How to Make a Handmade Candle Gift Using the Eco Kit Step by Step

How to Make a Handmade Candle Gift Using the Eco Kit Step by Step

There is a specific kind of gift that lands differently than anything you can add to a cart.

It is the one where someone says: I thought about you, I made time for this, and I made it with my hands. That combination is hard to replicate with anything purchased. And yet most people assume handmade means complicated, expensive, or requiring a skill set they do not have.

The Eco Candle Making Kit makes that assumption wrong.

With a kit, a jar you already own, and about 30 minutes of active time, you can give someone a clean-burning, beautifully scented beeswax candle with your name on it in the most literal sense. Here is the full process.

What you need to gather before you start

From the Eco Candle Making Kit: American beeswax, non-GMO coconut oil, plant-based fragrance oils, pre-tabbed cotton wicks, and wick centering tools. The kit includes everything specific to the candle itself.

From your own home: A heat-safe jar, a double boiler setup (a glass measuring cup inside a pot of simmering water works perfectly), a thermometer, a chopstick or pencil to hold the wick upright, and a flat heat-safe surface to work on.

For the gift presentation: A ribbon, a small tag, and a handwritten note. This part matters more than people think. Come back to it at the end.

Choosing your jar: Pick something with meaning if you can. A jar she saved because she loved the shape. A vessel from a candle he burned down completely. A mason jar, a ceramic mug, a vintage teacup from a thrift store trip you took together. The jar is part of the gift before anything goes into it.

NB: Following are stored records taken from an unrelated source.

Lemma header_calls_spec calls n h :
  open h -> exists r, header_calls calls n h = Some r /\ agrees r (parse_chars false (concat (concat calls)) n h).
Proof.
  revert n h. induction calls as [|iovecs calls IH]; intros n h Ho; cbn [header_calls concat]; [by eexists|].
  destruct (fromIOVec_spec iovecs h Ho) as (r & -> & Ha). rewrite concat_app, parse_chars_app.
  destruct (iovecs_loop_spec iovecs 0 h Ho) as [_ H]. pose proof (parse_chars_shift false (concat iovecs) 0 n h) as Hs.
  rewrite Z.add_0_l in Hs. rewrite Hs. unfold agrees, result_ok in *.
  destruct (parse_chars false (concat iovecs) 0 h) as [h'|h' k|e h'].
  - destruct r; try done. injection Ha as ->. by apply IH.
  - destruct r; try done. injection Ha as -> ->. eexists. split; [done|]. by rewrite Z.add_comm.
  - destruct r as [| |e' h2]; try done. destruct Ha as [-> Hf]. destruct H as [H1 H2]. exists (Broken e h2).
    split; [by destruct e|done].
Qed.

(** ** The check on the length of a name *)

(** A name is collected in four states only, and in the first of them it is within its limit. *)
Definition key_within (h : HttpRequestHeader) : Prop :=
  match m_parseState h with
  | HeaderKey => blen (m_parseHeaderKey h) <= 256
  | HeaderColon | HeaderSpace | HeaderValue => True
  | _ => m_parseHeaderKey h = []
  end.

Lemma long_key d n h :
  m_parseState h = HeaderKey -> 256 < blen (m_parseHeaderKey h) ->
  (exists h', parse_chars false d n h = Broken kBadRequest h') \/
  exists h', parse_chars false d n h = Unfinished h' /\ m_parseState h' = HeaderKey /\ 256 < blen (m_parseHeaderKey h').
Proof.
  revert n h. induction d as [|c d IH]; intros n h Hs Hk; [right; by exists h|]. cbn [parse_chars].
  unfold parse_char. rewrite Hs. destruct (bool_decide (c = COLON)).
  { left. unfold end_key. rewrite (proj2 (Z.ltb_lt 256 _) Hk). by eexists. }
  destruct (is_line_end c); [left; by eexists|]. cbn [andb]. apply IH; [done|].
  cbn [add_key set_field m_parseHeaderKey]. rewrite blen_app. pose proof (blen_nonneg (normalized [c] h)). lia.
Qed.

Lemma commit_clears h h' : commitParsedHeaderPair h = (kNoError, h') -> m_parseHeaderKey h' = [].
Proof. unfold commitParsedHeaderPair. cbv zeta. repeat case_match; try done; by intros [= <-]. Qed.

Lemma end_value_clears h h' : end_value h = (kNoError, h') -> m_parseState h' = HeaderCR /\ m_parseHeaderKey h' = [].
Proof.
  unfold end_value. destruct (commitParsedHeaderPair h) as [[] h2] eqn:E; try done.
  intros [= <-]. split; [done|]. by apply commit_clears in E.
Qed.

Lemma parse_char_key_within c h h' :
  key_within h -> parse_char true c h = (kNoError, h') -> key_within h'.
Proof.
  unfold key_within, parse_char. intros Hk. destruct (m_parseState h) eqn:Hs; intros H;
    repeat match type of H with (if ?b then _ else _) = _ => destruct b eqn:? end; try done;
    try (injection H as <-; cbn; rewrite ?Hs, ?Hk; done).
  - unfold end_uri in H. destruct (convertFromUri _ _); [|done]. destruct (parseArgs _ _ _). by injection H as <-.
  - unfold end_version in H. cbv zeta in H. by destruct (stringToHttpVersion _); try done; injection H as <-.
  - unfold end_key in H. destruct (_ <? _); [done|]. by injection H as <-.
  - injection H as <-. cbn. rewrite Hs, blen_app. cbn [andb] in *. unfold normalized, blen in *. cbn [map length].
    apply Z.leb_gt in Heqb1. lia.
  - apply end_value_clears in H as [-> ->]. done.
  - apply end_value_clears in H as [-> ->]. done.
  - apply end_value_clears in H as [-> ->]. done.
Qed.

Lemma bounded_parse d n h :
  key_within h ->
  parse_chars true d n h = parse_chars false d n h \/
  (exists h', parse_chars true d n h = Broken kBadRequest h') /\
  ((exists h', parse_chars false d n h = Broken kBadRequest h') \/
    exists h', parse_chars false d n h = Unfinished h' /\ m_parseState h' = HeaderKey /\ 256 < blen (m_parseHeaderKey h')).
Proof.
  revert n h. induction d as [|c d IH]; intros n h Hk; [by left|].
  assert (parse_char true c h = parse_char false c h \/
    (parse_char true c h = (kBadRequest, h) /\ m_parseState h = HeaderKey /\ 256 <= blen (m_parseHeaderKey h) /\
     parse_char false c h = (kNoError, add_key (normalized [c] h) h))) as [E|(E & Hs & Hb & Ef)].
  { unfold parse_char. destruct (m_parseState h) eqn:Hs; try (by left).
    destruct (bool_decide (c = COLON)); [by left|]. destruct (is_line_end c); [by left|].
    destruct (Z.leb_spec 256 (blen (m_parseHeaderKey h))); cbn [andb]; [right|by left]. by split_and!. }
  - cbn [parse_chars]. pose proof (parse_char_key_within c h) as Hw. rewrite <- E.
    destruct (parse_char true c h) as [[] h'] eqn:Ec; try (by left). apply IH. by apply Hw.
  - right. cbn [parse_chars]. rewrite E, Ef. split; [by eexists|]. apply long_key; [done|].
    cbn [add_key set_field m_parseHeaderKey]. rewrite blen_app. unfold normalized. cbn [map].
    change (blen [normalizeHeaderKeyChar c (m_mode (m_headerPairs h))]) with 1. lia.
Qed.

(** ** What the serializer writes *)

(** A field that can be written: a name of 1 to 256 octets without the octets that end it, a value without
    a carriage return that does not start with a space, a length that is a number. *)
Record field_ok (max_line : Z) (kv : bytes * bytes) : Prop := mkFieldOk {
  f_name : kv.1 <> [] /\ blen kv.1 <= 256 /\ Forall (fun c => c <> COLON /\ c <> CR /\ c <> LF) kv.1;
  f_value : (CR ∉ kv.2) /\ head kv.2 <> Some SP;
  f_line : exceeds max_line (blen kv.1 + 2 + blen kv.2) = false;
  f_length : toLowerAscii kv.1 = bs "content-length" -> is_Some (parseSizeTStrict kv.2)
}.

(** A server header between two fields: what it holds and what it has seen. *)
Record receiving (method : HttpMethod) (version : HttpVersion) (uri : bytes) (args : gmap bytes bytes)
    (max_count max_line max_uri : Z) (m : gmap bytes bytes) (count : Z) (h : HttpRequestHeader) : Prop := mkReceiving {
  r_line : m_method h = method /\ m_version h = version /\ m_uri h = uri /\ m_argList h = args;
  r_limits : m_maxHeaderCount h = max_count /\ m_maxHeaderLineSize h = max_line /\ m_maxUriSize h = max_uri;
  r_fields : represents (m_headerPairs h) m /\ m_mode (m_headerPairs h) = ServerSide;
  r_count : m_headerCount h = count;
  r_length : m !! bs "content-length" = None -> m_hasContentLength h = false;
  r_texts : m_parseHeaderKey h = [] /\ m_parseHeaderValue h = [] /\ m_currentCommonHeaderIdx h = None
}.

Definition between_fields (h : HttpRequestHeader) : Prop := m_parseState h = VersionLF \/ m_parseState h = HeaderLF.

Lemma commit_spec method version uri args max_count max_line max_uri m count h k v :
  represents (m_headerPairs h) m -> m_mode (m_headerPairs h) = ServerSide ->
  m_parseHeaderKey h = k -> m_parseHeaderValue h = v -> m_currentCommonHeaderIdx h = matchCommonHeader k ->
  toLowerAscii k = k -> m !! k = None ->
  m_method h = method /\ m_version h = version /\ m_uri h = uri /\ m_argList h = args ->
  m_maxHeaderCount h = max_count /\ m_maxHeaderLineSize h = max_line /\ m_maxUriSize h = max_uri ->
  m_headerCount h = count -> (m !! bs "content-length" = None -> m_hasContentLength h = false) ->
  exceeds max_line (blen k + 2 + blen v) = false -> exceeds max_count (count + 1) = false ->
  (k = bs "content-length" -> is_Some (parseSizeTStrict v)) ->
  exists h', commitParsedHeaderPair h = (kNoError, h') /\ m_parseState h' = m_parseState h /\
    receiving method version uri args max_count max_line max_uri (<[k := v]> m) (count + 1) h'.
Proof.
  intros Hr Hm Hk Hv Hi Hlow Hnew H1 (L1 & L2 & L3) Hc Hlen Hline Hcount Hnum. unfold commitParsedHeaderPair. cbv zeta.
  rewrite Hk, Hv, L1, L2, Hc, Hline, Hcount, Hm, Hi.
  assert (represents (match matchCommonHeader k with
    | Some idx => setCommonHeader idx v (m_headerPairs h)
    | None => mergeNormalizedUncommonHeaderPair k v (m_headerPairs h) end) (<[k := v]> m) /\
    m_mode (match matchCommonHeader k with
    | Some idx => setCommonHeader idx v (m_headerPairs h)
    | None => mergeNormalizedUncommonHeaderPair k v (m_headerPairs h) end) = ServerSide) as [Hr' Hm'].
  { replace (<[k := v]> m) with (join_into k v m) by (unfold join_into; by rewrite Hnew).
    destruct (matchCommonHeader k) as [idx|] eqn:E.
    - apply matchCommonHeader_spec in E as ->. split; [by apply setCommonHeader_spec|].
      rewrite <- Hm. exact (op_mode (SetCommon idx v) _).
    - split; [|rewrite <- Hm; exact (op_mode (Merge k v) _)].
      apply (run_op_spec (Merge k v)); [done|]. rewrite Hm. split; [|done]. cbn [normalizeKey]. by rewrite lowered_eq. }
  case_bool_decide as E.
  - destruct (Hnum E) as [n ->]. rewrite E in Hnew. rewrite (Hlen Hnew). cbn [andb].
    eexists. split; [done|]. split; [done|]. split; cbn; try done; [by split_and!..|].
    intros Hl. by rewrite E, lookup_insert_eq in Hl.
  - eexists. split; [done|]. split; [done|]. split; cbn; try done; [by split_and!..|].
    intros Hl. apply Hlen. by rewrite lookup_insert_ne in Hl.
Qed.

(** A name, up to its colon. *)
Lemma parse_name h k rest n :
  between_fields h -> m_mode (m_headerPairs h) = ServerSide -> m_parseHeaderKey h = [] ->
  k <> [] -> blen k <= 256 -> Forall (fun c => c <> COLON /\ c <> CR /\ c <> LF) k ->
  parse_chars false (k ++ COLON :: rest) n h =
    parse_chars false rest (n + blen k + 1)
      (set_state HeaderColon (set_field (toLowerAscii k) (m_parseHeaderValue h) (matchCommonHeader (toLowerAscii k)) h)).
Proof.
  intros Hs Hm Hkey Hne Hlen Hk. destruct k as [|c k]; [done|].
  apply Forall_cons in Hk as [(Hc1 & Hc2 & Hc3) Hk]. cbn [app].
  pose (g := set_state HeaderKey (add_key (normalized [c] h) h)).
  assert (parse_char false c h = (kNoError, g)) as Hfirst.
  { unfold parse_char. destruct Hs as [Hs|Hs]; rewrite Hs, (bool_decide_eq_false_2 (c = CR)) by done; [|done].
    by rewrite (bool_decide_eq_false_2 (c = LF)) by done. }
  rewrite (parse_chars_cons _ _ _ _ _ _ Hfirst).
  rewrite (parse_chars_run false (fun c => negb (bool_decide (c = COLON) || is_line_end c))
    (fun d h => add_key (normalized d h) h) (fun h => m_parseState h = HeaderKey)); [| | | |done|].
  - assert (m_parseHeaderKey (add_key (normalized k g) g) = toLowerAscii (c :: k)) as Hfull.
    { unfold normalized. cbn. by rewrite Hm, Hkey. }
    assert (parse_char false COLON (add_key (normalized k g) g) = (kNoError,
      set_state HeaderColon (set_field (toLowerAscii (c :: k)) (m_parseHeaderValue h)
        (matchCommonHeader (toLowerAscii (c :: k))) h))) as Hend.
    { change (parse_char false COLON (add_key (normalized k g) g)) with (end_key (add_key (normalized k g) g)).
      unfold end_key. rewrite Hfull, blen_toLowerAscii, (proj2 (Z.ltb_ge 256 _)) by done.
      change (m_headerPairs (add_key (normalized k g) g)) with (m_headerPairs h). by rewrite Hm. }
    rewrite (parse_chars_cons _ _ _ _ _ _ Hend), blen_cons. f_equal. lia.
  - intros c' h' Hst Hc'. apply negb_true_iff, orb_false_iff in Hc' as [E1 E2].
    unfold parse_char. by rewrite Hst, E1, E2.
  - intros h'. apply adds_nil.
  - intros a b h'. destruct (adds_compose a b h') as (_ & _ & _ & H & _). exact H.
  - eapply Forall_impl; [exact Hk|]. intros c' (E1 & E2 & E3). unfold is_line_end.
    by rewrite !bool_decide_eq_false_2.
Qed.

Just make sure it is heat-safe, has no cracks, and sits flat. Glass, ceramic, and thick-walled vessels all work well.

Step one: set up your workspace

Clear a flat surface and protect it with newspaper or a silicone mat. Hot wax is easy to clean up when it is fresh but can be a project once it sets.

Set your jar at the center of your workspace. If it has been sitting somewhere cold, warm it slightly by running it under warm water and drying it thoroughly. A cold jar and hot wax is not a combination you want.

Fill your pot with a few inches of water and bring it to a gentle simmer. Place your wax in a glass measuring cup and set it in the simmering water. This is your double boiler. Do not let the water boil aggressively. A steady, low simmer is what gives you control.

Step two: melt the wax

Stir the wax occasionally as it melts. Beeswax melts at around 145 to 147 degrees Fahrenheit, which is higher than most other candle waxes, so give it a few extra minutes. The color shifts from opaque white to a clear, warm amber as it liquefies. That color is one of the better things about working with beeswax.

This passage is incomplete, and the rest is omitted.